Although there are no real historical precedents for this type of joint action, the need for central banks to pull together has its genesis in the financial crises that punctuated the last century.

It is no coincidence the collaborative effort should have been co-ordinated by Fed chairman Ben Bernanke, who has devoted much of his professional life to a study of the causes of the Great Depression. No head of the Federal Reserve has had such a keen sense of history.

The lesson from the Depression for Bernanke is that the falling value of assets such as housing and a weakened banking sector pose a significant threat to the economy. Between 1929 and 1933, US economic output fell by 30pc, unemployment rose to 25pc and thousands of banks failed. Prices fell 10pc a year as America slipped into a deflationary spiral.

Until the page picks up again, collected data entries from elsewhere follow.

(* ===================================================================== *)
(** * toolbox.py: the embedded C templates *)
(* ===================================================================== *)

Definition dq : string := String DQ "".

Definition tool_template (name : string) : string :=
  join_lines
    [ "#include <stdio.h>";
      "";
      "/* Optional:";
      " * const char *" ++ name ++ "_desc = " ++ dq ++ "Description" ++ dq ++ ";";
      " */";
      "";
      "const char *" ++ name ++ "_help =";
      "    " ++ dq ++ "Usage: " ++ name ++ " [args]\n" ++ dq;
      "    " ++ dq ++ "Description: " ++ name ++ " tool.\n" ++ dq;
      "    " ++ dq ++ "Options:\n" ++ dq;
      "    " ++ dq ++ "  -h, --help  Show this help.\n" ++ dq ++ ";";
      "";
      "int " ++ name ++ "_main(int argc, char **argv) {";
      "    (void)argc; (void)argv;";
      "    printf(" ++ dq ++ "Running " ++ name ++ "\n" ++ dq ++ ");";
      "    return 0;";
      "}";
      "" ].

Definition dispatcher_decls (t : string) : list string :=
  [ "int " ++ t ++ "_main(int, char**);";
    "extern const char *" ++ t ++ "_desc __attribute__((weak));";
    "extern const char *" ++ t ++ "_help __attribute__((weak));" ].

Definition dispatcher_entry (t : string) : string :=
  "    {" ++ dq ++ t ++ dq ++ ", " ++ t ++ "_main, &" ++ t ++ "_desc, &" ++ t ++ "_help},".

Aware of the terrible toll of the Depression, Bernanke has always been open to creative and original responses to financial crises. Sometimes this has opened him up to criticism – for example, in 2002 when he said the Fed could always print money to fight deflation. He once wrote that President Franklin Roosevelt’s biggest contribution to ending the Depression was “his willingness to be aggressive and to experiment”.

In 1998, Federal Reserve chairman Alan Greenspan intervened to organise a rescue of Long Term Capital Management, a hedge fund set up by nobel prize-winning economists that blew up in the face of that year’s Asian financial crisis.

Three years later, central banks on both sides of the Atlantic agreed similar currency swap lines to yesterday’s to prevent a seizure of the system in the wake of the terrorist attacks in New York and Washington.

The jury is out on whether this intervention will be successful. Julian Jessop, chief international economist at Capital Economics, concludes: “Risk premia are likely to remain permanently higher after the excesses of the last few years. The world economy is still facing a marked US-led slowdown in 2008.”